**ASSIGNMENT**
Take the data below and extract the lines from the one with "extend_entry a1 post w = (Ok tt, w1) →" to the one with "intros Hautos Hlive Hrun.", inclusive, exactly as written.

**Dataset entries**
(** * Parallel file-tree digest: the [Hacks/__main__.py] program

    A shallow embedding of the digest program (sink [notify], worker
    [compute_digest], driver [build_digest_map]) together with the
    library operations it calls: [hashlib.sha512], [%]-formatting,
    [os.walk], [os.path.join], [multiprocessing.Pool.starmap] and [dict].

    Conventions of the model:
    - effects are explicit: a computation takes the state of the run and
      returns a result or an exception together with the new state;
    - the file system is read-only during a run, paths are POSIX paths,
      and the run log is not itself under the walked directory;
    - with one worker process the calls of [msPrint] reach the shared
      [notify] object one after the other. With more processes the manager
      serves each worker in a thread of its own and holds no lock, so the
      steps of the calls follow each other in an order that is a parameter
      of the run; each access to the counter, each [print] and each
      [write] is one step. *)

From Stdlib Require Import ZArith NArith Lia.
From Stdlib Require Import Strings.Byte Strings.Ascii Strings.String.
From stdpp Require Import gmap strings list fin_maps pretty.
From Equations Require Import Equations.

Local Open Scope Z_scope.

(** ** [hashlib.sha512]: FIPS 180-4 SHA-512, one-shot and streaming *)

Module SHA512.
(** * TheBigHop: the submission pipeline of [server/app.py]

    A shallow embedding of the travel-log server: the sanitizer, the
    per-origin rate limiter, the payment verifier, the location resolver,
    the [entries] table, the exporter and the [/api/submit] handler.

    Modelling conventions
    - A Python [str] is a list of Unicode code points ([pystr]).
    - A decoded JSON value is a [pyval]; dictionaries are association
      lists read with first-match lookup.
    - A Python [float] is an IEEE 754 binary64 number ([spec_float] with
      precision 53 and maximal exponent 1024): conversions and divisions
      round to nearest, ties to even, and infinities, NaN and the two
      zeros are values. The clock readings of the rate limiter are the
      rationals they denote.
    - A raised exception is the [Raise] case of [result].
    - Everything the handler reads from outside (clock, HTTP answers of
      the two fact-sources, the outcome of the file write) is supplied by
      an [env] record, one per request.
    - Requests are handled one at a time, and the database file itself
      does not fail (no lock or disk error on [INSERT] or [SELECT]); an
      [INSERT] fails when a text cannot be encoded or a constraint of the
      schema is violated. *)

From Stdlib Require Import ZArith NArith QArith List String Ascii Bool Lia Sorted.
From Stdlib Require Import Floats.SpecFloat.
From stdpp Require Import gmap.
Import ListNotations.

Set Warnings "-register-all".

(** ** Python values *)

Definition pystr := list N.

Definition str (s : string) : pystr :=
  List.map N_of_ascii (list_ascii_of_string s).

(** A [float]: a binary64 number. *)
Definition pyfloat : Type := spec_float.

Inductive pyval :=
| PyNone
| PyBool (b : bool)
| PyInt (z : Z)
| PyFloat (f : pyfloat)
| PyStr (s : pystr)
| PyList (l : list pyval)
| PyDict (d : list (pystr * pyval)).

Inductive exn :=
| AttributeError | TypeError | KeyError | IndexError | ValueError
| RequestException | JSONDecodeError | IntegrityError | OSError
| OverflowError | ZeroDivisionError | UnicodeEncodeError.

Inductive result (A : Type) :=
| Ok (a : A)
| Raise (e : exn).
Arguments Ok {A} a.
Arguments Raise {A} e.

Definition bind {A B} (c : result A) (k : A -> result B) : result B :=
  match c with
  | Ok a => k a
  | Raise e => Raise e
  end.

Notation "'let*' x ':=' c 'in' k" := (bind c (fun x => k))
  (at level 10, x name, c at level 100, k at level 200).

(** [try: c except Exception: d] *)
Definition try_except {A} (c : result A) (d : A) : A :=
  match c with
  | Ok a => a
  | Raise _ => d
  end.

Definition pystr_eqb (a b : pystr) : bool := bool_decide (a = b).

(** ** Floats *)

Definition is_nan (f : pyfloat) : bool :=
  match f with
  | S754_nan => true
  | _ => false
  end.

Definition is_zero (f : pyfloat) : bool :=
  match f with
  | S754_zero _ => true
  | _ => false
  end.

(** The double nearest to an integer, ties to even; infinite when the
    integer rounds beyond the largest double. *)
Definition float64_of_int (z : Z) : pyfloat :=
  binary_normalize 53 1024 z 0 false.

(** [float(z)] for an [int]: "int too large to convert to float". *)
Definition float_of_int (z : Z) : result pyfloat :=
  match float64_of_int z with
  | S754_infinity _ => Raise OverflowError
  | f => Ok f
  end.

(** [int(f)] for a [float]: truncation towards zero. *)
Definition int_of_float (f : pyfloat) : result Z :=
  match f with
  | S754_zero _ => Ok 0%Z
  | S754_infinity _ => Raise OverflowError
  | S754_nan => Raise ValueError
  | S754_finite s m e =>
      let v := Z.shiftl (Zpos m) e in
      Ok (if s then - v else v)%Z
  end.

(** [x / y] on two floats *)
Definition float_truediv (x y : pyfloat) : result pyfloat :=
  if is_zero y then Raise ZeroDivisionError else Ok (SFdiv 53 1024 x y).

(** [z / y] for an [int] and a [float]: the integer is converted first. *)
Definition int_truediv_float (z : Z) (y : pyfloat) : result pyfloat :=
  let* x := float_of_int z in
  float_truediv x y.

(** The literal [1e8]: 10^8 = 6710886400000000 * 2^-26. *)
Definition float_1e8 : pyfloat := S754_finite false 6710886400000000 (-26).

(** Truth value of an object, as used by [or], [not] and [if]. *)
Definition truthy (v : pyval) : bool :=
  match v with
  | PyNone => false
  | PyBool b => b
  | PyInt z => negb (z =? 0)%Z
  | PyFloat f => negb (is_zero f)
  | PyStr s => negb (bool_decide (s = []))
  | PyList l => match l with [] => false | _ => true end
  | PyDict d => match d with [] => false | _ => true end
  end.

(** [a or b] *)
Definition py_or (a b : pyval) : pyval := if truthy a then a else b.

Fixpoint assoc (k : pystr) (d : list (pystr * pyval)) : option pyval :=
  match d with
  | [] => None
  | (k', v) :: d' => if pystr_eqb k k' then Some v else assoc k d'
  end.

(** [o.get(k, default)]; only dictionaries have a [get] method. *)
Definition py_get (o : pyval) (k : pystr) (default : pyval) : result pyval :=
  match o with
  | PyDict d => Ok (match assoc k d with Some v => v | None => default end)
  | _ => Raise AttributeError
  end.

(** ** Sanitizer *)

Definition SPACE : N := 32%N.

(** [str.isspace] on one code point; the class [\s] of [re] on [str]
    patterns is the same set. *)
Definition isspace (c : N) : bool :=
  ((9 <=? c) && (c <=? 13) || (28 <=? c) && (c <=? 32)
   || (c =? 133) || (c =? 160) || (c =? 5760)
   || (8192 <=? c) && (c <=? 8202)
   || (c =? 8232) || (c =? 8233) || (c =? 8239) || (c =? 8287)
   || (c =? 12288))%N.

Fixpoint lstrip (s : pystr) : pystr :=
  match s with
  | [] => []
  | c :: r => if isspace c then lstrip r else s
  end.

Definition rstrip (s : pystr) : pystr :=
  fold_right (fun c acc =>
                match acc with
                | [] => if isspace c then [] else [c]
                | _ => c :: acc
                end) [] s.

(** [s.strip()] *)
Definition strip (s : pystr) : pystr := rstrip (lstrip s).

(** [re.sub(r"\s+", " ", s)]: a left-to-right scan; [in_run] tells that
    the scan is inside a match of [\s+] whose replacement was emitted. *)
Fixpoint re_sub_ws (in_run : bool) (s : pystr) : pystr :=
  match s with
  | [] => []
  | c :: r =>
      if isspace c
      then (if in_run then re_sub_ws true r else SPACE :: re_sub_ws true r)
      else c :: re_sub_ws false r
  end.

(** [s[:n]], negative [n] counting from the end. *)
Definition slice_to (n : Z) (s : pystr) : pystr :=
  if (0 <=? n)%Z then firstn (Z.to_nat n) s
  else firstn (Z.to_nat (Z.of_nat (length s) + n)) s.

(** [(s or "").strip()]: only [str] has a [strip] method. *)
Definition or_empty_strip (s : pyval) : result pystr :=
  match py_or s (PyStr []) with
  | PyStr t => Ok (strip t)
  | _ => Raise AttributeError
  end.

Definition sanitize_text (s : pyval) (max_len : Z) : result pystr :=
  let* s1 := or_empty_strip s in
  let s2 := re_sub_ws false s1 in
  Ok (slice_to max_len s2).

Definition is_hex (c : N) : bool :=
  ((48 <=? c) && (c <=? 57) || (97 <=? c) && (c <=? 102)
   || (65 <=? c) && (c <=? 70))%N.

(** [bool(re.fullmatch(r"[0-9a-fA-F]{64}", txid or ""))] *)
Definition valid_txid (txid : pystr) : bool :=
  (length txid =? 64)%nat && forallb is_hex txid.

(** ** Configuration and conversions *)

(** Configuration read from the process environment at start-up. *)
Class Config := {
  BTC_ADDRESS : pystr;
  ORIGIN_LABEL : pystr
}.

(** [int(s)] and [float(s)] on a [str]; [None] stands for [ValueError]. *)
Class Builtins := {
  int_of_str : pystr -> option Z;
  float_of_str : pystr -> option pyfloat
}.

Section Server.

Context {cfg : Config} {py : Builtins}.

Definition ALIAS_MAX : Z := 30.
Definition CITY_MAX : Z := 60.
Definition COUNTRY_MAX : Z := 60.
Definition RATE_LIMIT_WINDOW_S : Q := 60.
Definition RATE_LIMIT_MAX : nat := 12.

---

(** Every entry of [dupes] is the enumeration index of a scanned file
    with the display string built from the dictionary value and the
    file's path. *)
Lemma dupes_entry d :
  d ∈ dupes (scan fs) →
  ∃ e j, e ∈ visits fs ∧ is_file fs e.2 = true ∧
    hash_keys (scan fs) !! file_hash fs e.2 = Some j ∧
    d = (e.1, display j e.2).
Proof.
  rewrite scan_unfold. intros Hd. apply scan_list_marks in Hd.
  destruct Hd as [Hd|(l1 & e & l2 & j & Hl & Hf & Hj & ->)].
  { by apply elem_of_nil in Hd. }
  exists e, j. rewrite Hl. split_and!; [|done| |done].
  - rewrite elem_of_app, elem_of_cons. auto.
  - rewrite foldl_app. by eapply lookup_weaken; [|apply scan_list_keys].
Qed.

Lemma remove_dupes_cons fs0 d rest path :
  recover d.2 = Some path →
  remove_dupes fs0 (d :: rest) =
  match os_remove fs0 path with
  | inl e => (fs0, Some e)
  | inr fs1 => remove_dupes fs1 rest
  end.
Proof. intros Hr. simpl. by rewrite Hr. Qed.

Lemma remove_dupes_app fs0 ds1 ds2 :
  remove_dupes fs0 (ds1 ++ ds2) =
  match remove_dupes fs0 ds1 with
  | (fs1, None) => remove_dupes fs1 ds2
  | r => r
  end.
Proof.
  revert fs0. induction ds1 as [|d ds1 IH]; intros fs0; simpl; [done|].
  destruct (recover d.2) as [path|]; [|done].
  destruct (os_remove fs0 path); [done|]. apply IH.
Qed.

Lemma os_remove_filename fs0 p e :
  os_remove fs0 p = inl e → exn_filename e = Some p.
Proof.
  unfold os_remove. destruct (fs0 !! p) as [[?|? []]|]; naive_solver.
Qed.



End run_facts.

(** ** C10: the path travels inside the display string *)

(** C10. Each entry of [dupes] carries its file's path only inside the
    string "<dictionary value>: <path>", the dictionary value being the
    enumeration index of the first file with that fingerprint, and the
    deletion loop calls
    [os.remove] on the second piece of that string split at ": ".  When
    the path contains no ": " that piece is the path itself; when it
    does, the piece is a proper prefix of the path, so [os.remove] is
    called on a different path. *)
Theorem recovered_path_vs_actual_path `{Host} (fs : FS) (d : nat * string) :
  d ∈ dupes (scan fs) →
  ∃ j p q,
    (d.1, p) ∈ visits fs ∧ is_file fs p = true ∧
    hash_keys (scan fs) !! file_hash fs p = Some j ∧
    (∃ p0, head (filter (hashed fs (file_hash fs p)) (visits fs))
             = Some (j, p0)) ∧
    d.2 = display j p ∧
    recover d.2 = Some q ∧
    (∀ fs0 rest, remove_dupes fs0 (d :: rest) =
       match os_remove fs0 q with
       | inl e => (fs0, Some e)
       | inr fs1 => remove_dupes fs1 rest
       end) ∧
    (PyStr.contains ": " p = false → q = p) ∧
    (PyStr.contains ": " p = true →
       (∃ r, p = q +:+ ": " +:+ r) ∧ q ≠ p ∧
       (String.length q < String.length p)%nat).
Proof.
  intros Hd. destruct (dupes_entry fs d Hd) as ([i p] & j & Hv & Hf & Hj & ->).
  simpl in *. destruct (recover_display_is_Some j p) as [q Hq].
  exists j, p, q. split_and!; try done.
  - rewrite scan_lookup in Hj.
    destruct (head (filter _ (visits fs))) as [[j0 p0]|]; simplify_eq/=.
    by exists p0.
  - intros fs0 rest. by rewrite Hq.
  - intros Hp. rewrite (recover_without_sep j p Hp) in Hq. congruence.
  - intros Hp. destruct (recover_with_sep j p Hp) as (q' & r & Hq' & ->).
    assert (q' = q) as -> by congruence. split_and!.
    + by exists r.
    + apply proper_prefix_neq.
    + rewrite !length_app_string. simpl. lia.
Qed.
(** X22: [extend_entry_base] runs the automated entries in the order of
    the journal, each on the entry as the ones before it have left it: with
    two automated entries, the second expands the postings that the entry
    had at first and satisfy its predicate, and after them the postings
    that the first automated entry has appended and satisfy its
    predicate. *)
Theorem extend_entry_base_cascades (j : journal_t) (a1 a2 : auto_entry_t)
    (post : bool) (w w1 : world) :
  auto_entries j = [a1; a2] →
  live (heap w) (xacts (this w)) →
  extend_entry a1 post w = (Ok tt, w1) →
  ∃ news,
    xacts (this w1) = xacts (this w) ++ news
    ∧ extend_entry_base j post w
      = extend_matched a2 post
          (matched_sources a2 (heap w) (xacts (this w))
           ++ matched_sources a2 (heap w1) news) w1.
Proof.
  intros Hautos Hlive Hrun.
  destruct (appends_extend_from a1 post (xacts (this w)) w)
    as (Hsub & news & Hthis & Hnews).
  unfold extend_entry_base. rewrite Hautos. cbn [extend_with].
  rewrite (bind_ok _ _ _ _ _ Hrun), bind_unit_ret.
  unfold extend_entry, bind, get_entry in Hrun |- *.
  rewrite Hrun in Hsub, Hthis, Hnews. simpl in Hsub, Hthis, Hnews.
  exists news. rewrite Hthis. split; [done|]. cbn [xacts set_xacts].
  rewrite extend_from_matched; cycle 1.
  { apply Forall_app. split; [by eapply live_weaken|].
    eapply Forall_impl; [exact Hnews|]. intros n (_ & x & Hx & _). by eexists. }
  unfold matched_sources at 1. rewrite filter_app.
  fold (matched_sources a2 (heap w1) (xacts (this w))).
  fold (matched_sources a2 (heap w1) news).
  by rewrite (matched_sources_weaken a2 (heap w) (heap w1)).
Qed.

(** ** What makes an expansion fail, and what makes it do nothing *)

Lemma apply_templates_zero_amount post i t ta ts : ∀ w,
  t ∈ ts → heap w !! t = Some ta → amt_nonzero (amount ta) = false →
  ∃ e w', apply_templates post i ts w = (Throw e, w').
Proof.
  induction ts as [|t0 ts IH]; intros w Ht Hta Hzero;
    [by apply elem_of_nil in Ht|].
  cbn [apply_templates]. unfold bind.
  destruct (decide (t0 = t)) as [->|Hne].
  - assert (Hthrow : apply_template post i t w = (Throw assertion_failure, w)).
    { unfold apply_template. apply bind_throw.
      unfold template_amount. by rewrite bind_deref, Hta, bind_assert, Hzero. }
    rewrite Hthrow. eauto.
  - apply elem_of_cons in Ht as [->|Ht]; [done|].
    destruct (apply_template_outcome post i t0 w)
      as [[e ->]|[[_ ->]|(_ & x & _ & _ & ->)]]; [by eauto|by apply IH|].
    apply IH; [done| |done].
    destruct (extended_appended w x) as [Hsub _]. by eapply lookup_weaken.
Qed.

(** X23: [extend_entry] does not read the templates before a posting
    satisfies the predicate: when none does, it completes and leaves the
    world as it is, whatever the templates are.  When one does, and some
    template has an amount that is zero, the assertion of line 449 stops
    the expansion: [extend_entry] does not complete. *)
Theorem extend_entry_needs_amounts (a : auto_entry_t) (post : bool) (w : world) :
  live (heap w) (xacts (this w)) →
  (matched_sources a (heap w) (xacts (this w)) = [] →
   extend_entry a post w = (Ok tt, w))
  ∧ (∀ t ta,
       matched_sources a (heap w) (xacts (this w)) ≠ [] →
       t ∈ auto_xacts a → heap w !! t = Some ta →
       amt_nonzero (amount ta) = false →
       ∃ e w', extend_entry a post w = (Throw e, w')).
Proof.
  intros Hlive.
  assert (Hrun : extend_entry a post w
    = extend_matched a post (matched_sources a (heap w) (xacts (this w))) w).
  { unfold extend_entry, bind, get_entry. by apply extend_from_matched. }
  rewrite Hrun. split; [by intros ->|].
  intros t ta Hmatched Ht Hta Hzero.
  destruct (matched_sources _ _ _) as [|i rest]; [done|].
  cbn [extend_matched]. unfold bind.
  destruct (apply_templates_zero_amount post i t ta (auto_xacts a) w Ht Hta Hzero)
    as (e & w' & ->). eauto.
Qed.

--

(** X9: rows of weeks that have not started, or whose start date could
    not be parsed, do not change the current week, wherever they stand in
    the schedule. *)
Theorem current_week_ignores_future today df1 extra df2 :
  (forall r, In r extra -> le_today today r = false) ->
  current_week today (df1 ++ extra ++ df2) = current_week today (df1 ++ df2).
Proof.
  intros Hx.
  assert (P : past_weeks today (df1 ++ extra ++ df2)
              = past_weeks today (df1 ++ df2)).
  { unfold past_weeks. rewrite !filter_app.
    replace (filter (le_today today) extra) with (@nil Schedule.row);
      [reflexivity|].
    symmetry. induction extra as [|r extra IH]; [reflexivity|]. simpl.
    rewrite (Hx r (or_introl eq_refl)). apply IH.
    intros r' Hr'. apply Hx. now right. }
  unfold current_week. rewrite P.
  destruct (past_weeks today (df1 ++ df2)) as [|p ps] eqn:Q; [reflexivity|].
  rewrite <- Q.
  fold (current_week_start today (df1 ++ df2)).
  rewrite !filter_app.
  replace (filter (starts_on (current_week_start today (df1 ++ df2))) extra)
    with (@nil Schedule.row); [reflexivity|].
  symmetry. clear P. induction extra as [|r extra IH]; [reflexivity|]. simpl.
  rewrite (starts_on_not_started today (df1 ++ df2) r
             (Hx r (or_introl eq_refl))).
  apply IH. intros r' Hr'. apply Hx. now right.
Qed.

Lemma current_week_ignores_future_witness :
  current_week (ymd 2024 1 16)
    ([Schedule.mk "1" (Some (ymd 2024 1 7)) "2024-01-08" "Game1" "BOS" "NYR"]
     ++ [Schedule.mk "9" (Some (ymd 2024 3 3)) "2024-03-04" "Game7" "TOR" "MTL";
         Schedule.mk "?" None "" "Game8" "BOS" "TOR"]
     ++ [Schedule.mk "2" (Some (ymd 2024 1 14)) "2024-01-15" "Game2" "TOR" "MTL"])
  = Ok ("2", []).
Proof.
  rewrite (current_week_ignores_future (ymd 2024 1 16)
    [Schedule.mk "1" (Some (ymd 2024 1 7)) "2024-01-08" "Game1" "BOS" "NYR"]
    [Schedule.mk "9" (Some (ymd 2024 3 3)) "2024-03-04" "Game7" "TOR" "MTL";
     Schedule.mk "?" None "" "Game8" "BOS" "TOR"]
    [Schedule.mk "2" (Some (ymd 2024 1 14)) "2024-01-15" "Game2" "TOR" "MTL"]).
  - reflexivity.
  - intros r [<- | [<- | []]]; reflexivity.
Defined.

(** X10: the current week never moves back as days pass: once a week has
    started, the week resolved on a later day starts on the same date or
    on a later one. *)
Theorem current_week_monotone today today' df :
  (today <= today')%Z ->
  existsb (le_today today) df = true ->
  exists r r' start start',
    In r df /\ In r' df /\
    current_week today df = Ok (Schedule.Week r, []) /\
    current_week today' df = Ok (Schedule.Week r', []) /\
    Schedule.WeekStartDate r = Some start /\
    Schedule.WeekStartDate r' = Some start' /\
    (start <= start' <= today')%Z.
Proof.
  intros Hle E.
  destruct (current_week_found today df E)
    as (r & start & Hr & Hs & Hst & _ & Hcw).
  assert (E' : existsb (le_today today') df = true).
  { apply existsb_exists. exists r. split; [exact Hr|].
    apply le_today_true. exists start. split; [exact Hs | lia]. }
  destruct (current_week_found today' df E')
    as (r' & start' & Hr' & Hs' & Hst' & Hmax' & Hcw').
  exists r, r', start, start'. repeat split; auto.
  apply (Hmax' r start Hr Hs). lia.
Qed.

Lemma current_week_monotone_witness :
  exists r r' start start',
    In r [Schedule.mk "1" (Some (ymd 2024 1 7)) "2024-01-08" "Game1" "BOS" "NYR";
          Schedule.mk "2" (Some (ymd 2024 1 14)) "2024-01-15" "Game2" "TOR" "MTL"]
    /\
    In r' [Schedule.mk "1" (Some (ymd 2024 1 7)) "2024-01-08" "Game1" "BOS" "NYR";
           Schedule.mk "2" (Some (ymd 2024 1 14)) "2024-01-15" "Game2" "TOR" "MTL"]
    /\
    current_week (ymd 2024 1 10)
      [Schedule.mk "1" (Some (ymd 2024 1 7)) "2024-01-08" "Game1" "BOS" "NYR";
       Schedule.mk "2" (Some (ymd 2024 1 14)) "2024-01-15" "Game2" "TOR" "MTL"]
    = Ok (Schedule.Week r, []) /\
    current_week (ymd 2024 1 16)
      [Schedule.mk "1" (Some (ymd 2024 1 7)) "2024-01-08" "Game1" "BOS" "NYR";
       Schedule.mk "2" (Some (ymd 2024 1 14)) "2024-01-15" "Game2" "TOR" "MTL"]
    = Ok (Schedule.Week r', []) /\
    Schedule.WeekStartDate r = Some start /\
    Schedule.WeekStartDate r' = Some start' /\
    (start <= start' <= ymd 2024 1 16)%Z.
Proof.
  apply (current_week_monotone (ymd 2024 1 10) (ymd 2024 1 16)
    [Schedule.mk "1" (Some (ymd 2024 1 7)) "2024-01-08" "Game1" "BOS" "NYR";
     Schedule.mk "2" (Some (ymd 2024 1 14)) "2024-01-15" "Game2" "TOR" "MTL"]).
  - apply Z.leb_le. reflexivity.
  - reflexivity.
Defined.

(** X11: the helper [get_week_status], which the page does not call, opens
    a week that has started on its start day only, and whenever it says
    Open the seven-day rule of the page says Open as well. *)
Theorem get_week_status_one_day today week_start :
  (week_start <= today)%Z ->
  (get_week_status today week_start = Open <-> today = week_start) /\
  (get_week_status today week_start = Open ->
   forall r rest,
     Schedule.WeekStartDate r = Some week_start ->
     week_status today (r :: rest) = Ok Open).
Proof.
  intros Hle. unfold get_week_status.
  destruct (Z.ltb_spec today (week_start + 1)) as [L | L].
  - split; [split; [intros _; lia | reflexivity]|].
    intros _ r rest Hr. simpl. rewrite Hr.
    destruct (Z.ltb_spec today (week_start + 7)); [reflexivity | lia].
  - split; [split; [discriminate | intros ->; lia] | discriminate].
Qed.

**EXPECTED ANSWER**
  extend_entry a1 post w = (Ok tt, w1) →
  ∃ news,
    xacts (this w1) = xacts (this w) ++ news
    ∧ extend_entry_base j post w
      = extend_matched a2 post
          (matched_sources a2 (heap w) (xacts (this w))
           ++ matched_sources a2 (heap w1) news) w1.
Proof.
  intros Hautos Hlive Hrun.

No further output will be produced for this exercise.